REQUIREMENT: From the records below, find each line with the string "intros" and copy it.

(DATA Opens)

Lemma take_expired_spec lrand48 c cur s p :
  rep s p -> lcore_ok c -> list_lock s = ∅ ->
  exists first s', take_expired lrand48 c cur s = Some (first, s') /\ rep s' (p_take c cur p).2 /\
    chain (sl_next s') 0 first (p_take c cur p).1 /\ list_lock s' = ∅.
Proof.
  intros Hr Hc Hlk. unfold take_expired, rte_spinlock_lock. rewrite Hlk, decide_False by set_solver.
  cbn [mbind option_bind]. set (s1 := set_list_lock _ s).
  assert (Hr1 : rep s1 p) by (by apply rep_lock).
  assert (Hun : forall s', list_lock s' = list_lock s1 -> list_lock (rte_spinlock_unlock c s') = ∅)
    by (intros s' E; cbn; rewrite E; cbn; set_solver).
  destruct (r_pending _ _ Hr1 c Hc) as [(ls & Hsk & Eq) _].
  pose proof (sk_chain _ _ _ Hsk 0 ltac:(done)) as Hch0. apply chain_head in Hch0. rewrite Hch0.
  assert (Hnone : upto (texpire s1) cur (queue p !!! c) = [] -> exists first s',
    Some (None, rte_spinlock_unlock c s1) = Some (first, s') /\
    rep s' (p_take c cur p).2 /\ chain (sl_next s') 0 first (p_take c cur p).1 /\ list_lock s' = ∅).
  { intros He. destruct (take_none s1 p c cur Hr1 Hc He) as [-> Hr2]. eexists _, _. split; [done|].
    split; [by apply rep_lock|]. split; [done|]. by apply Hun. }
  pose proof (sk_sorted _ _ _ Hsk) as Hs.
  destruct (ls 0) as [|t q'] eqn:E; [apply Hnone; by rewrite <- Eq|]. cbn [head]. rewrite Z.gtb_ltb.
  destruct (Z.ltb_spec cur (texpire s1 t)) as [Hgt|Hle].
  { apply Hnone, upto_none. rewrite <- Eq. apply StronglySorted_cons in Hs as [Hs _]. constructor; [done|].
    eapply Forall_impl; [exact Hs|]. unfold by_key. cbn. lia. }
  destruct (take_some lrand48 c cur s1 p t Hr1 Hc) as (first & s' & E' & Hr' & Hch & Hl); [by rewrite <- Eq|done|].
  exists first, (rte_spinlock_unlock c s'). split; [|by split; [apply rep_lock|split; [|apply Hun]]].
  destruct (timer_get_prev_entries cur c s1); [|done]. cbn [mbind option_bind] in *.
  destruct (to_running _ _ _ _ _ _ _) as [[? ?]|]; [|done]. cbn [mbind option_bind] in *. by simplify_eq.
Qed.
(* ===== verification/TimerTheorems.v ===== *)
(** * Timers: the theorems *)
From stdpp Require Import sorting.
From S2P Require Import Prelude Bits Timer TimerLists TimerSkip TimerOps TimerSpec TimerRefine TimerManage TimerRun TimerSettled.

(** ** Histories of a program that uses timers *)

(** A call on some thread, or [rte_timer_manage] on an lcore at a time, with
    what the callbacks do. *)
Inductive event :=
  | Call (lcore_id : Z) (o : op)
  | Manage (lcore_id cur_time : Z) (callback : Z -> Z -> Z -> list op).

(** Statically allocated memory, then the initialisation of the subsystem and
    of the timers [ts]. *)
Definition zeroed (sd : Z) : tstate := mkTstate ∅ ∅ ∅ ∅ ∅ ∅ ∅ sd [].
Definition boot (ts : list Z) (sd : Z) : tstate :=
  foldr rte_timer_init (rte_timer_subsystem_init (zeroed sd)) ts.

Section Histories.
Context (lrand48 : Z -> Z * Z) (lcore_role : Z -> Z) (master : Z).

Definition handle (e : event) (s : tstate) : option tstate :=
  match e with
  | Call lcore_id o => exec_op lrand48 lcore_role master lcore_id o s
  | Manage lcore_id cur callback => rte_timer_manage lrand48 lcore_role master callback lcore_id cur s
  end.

(DATA Closes)

ANSWER BELOW:
  intros Hr Hc Hlk. unfold take_expired, rte_spinlock_lock. rewrite Hlk, decide_False by set_solver.
    by (intros s' E; cbn; rewrite E; cbn; set_solver).
  { intros He. destruct (take_none s1 p c cur Hr1 Hc He) as [-> Hr2]. eexists _, _. split; [done|].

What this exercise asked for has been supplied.